LewisRFrench-spreadNo engine propels the coasting schooner Lewis R. French. Her four lower sails and two topsails are raised and trimmed each day the old-fashioned way, by hand, and the anchor is hoisted manually too, using a windlass.

She is the oldest surviving Maine-built schooner, a National Historic Landmark, and a beauty: 64 feet long, 19 feet at the beam, and all wood, with two masts, a fixed keel, a clipper bow, and a handsome gray hull.

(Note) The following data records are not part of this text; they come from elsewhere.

(* ===== verification/Geoip.v ===== *)
(** * Country lookup

    [src/geoip/geoip.c]: a handle that holds the path of a database, and look-ups
    that do not open it. A pointer argument that the code tests is an option; a
    buffer is the list of its bytes. *)

From S2P Require Import Prelude Common CString State Config.

(** [strdup] of the path may have failed. *)
Record geoip_db := GeoipDb { db_path : option (list Z) }.

Definition geoip_init (calloc_ok : bool) (strdup : list Z → option (list Z)) (path : option (list Z))
    : option geoip_db :=
  match path with
  | None => None
  | Some p => if calloc_ok then Some (GeoipDb (strdup p)) else None
  end.

(** Nothing but the handle is released. *)
Definition geoip_cleanup (db : option geoip_db) : option geoip_db := None.

(** [strncpy(dst, src, n)] into an object of [length dst] bytes. *)
Definition strncpy (dst src : list Z) (n : nat) : res (list Z) :=
  if (length dst <? n)%nat then Undef OutOfBounds
  else Ok (take n (src ++ replicate n 0) ++ drop n dst).

Definition geoip_lookup_country (db : option geoip_db) (ip : option ip_addr)
    (country_code : option (list Z)) (len : nat) : res (Z * option (list Z)) :=
  match db, ip, country_code with
  | Some _, Some _, Some buf =>
      if (len <? 3)%nat then Ok (-1, country_code)
      else let* buf := strncpy buf (bytes_of "XX") len in Ok (0, Some buf)
  | _, _, _ => Ok (-1, country_code)
  end.

Definition geoip_lookup_asn (db : option geoip_db) (ip : option ip_addr) : Z := 0.

(** [strcmp(a, b) == 0] for two buffers. *)
Fixpoint strcmp_mem (a b : list Z) : res bool :=
  match a, b with
  | x :: a', y :: b' => if x =? y then if x =? 0 then Ok true else strcmp_mem a' b' else Ok false
  | _, _ => Undef OutOfBounds
  end.

Fixpoint country_listed (country_code : list Z) (countries : list (list Z)) (count : nat) : res bool :=
  match count with
  | O => Ok false
  | S count' =>
      match countries with
      | [] => Undef OutOfBounds
      | c :: countries' =>
          let* hit := strcmp_mem country_code c in
          if hit then Ok true else country_listed country_code countries' count'
      end
  end.

(** The list is the array [blocked_countries] of terminated strings. *)
Definition geoip_is_blocked_country (db : option geoip_db) (ip : option ip_addr)
    (blocked_countries : option (list (list Z))) (count : nat) : res bool :=
  match db, ip, blocked_countries with
  | Some _, Some _, Some countries =>
      if (count =? 0)%nat then Ok false
      else
        let* (rc, code) := geoip_lookup_country db ip (Some [0; 0; 0]) 3 in
        if negb (rc =? 0) then Ok false
        else match code with
             | Some code => country_listed code countries count
             | None => Undef NullDeref
             end
  | _, _, _ => Ok false
  end.

(** ** What it decides *)

(** A code as the array holds it. *)
Definition terminated (s : list Z) : list Z := s ++ [0].

Lemma strcmp_mem_cstr a b :
  0 ∉ a → 0 ∉ b → strcmp_mem (terminated a) (terminated b) = Ok (bool_decide (a = b)).
Proof.
  unfold terminated. revert b. induction a as [|x a IH]; intros [|y b] Ha Hb; cbn [app strcmp_mem].
  - done.
  - apply not_elem_of_cons in Hb as [Hy _]. by rewrite (proj2 (Z.eqb_neq 0 y)).
  - apply not_elem_of_cons in Ha as [Hx _]. rewrite (proj2 (Z.eqb_neq x 0)) by done. done.
  - apply not_elem_of_cons in Ha as [Hx Ha], Hb as [Hy Hb].
    destruct (Z.eqb_spec x y) as [->|Hne].
    + rewrite (proj2 (Z.eqb_neq y 0)), IH by done. f_equal. apply bool_decide_ext. naive_solver.
    + by rewrite bool_decide_eq_false_2 by congruence.
Qed.

Lemma country_listed_spec code countries count :
  0 ∉ code → Forall (λ c, 0 ∉ c) countries → (count <= length countries)%nat →
  country_listed (terminated code) (terminated <$> countries) count =
    Ok (bool_decide (code ∈ take count countries)).
Proof.
  intros Hcode Hc. revert count. induction Hc as [|c countries Hc0 Hc IH]; intros [|count] Hn;
    cbn [length] in Hn; try lia; cbn [fmap list_fmap country_listed take]; try done.
  rewrite strcmp_mem_cstr by done. cbn [rbind]. case_bool_decide as Hd.
  - by rewrite bool_decide_eq_true_2 by (rewrite Hd; left).
  - rewrite IH by lia. f_equal. apply bool_decide_ext. rewrite elem_of_cons. naive_solver.
Qed.

(** Whether an address is in a blocked country does not depend on the
    address: every address is when the list has the placeholder code, and none is
    otherwise. A configuration that has been loaded blocks no country at all,
    whatever its file says. *)
Theorem geoip_blocks_placeholder {js : Jansson} db ip countries strdup root cfg :
  Forall (λ c, 0 ∉ c) countries →
  geoip_is_blocked_country (Some db) (Some ip) (Some (terminated <$> countries)) (length countries) =
    Ok (bool_decide (bytes_of "XX" ∈ countries)) ∧
  (config_load strdup true root = Some cfg →
   geoip_is_blocked_country (Some db) (Some ip) (Some (terminated <$> blocked_countries cfg))
     (length (blocked_countries cfg)) = Ok false).
Proof.
  intros Hc. split.
  - unfold geoip_is_blocked_country. destruct (Nat.eqb_spec (length countries) 0) as [Hl|Hl].
    { apply nil_length_inv in Hl as ->. done. }
    change (let* (rc, code) := geoip_lookup_country (Some db) (Some ip) (Some [0; 0; 0]) 3 in
            if negb (rc =? 0) then Ok false
            else match code with
                 | Some code => country_listed code (terminated <$> countries) (length countries)
                 | None => Undef NullDeref
                 end)
      with (country_listed (terminated (bytes_of "XX")) (terminated <$> countries) (length countries)).
    rewrite country_listed_spec; [|by apply (bool_decide_unpack _)|done|done]. by rewrite take_ge.
  - unfold config_load. destruct root as [r|]; [|done]. cbn. intros [= <-]. done.
Qed.

Lemma geoip_blocks_placeholder_witness :
  let db := GeoipDb (Some (bytes_of "/usr/share/GeoIP/GeoLite2-Country.mmdb")) in
  geoip_is_blocked_country (Some db) (Some (ip4 10 1 2 3))
    (Some (terminated <$> [bytes_of "CN"; bytes_of "RU"])) 2 = Ok false ∧
  ∃ cfg, config_load (js := tree_jansson) Some true (Some (TObject [])) = Some cfg ∧
    geoip_is_blocked_country (Some db) (Some (ip4 10 1 2 3)) (Some (terminated <$> blocked_countries cfg))
      (length (blocked_countries cfg)) = Ok false.
Proof.
  intros db.
  assert (∃ cfg, config_load (js := tree_jansson) Some true (Some (TObject [])) = Some cfg) as [cfg Hcfg] by by eexists.
  destruct (geoip_blocks_placeholder (js := tree_jansson) db (ip4 10 1 2 3) [bytes_of "CN"; bytes_of "RU"] Some
    (Some (TObject [])) cfg) as [H1 H2]; [by apply (bool_decide_unpack _)|].
  split; [exact H1|]. exists cfg. split; [exact Hcfg|]. by apply H2.
Defined.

According to co-owners and co-captains Garth Wells and Jenny Tobin, she looks and sails today the way she did when she was launched almost a century and half ago, in April 1871, and they wouldn’t have it any other way.

The schooner started out hauling lumber, granite, fish, Christmas trees, and other freight along the Maine coast but since the early 1970s has been carrying passengers only. Every year between May and October, Wells and Tobin offer an assortment of four- to six-night cruises out of Camden targeting the hundreds of scenic islands between Boothbay Harbor and Bar Harbor. They welcomed me aboard last July for their once-a-year birding cruise, led by the accomplished husband-and-wife birding team of Derek and Jeannette Lovitch, owners of the Freeport Wild Bird Supply in Freeport.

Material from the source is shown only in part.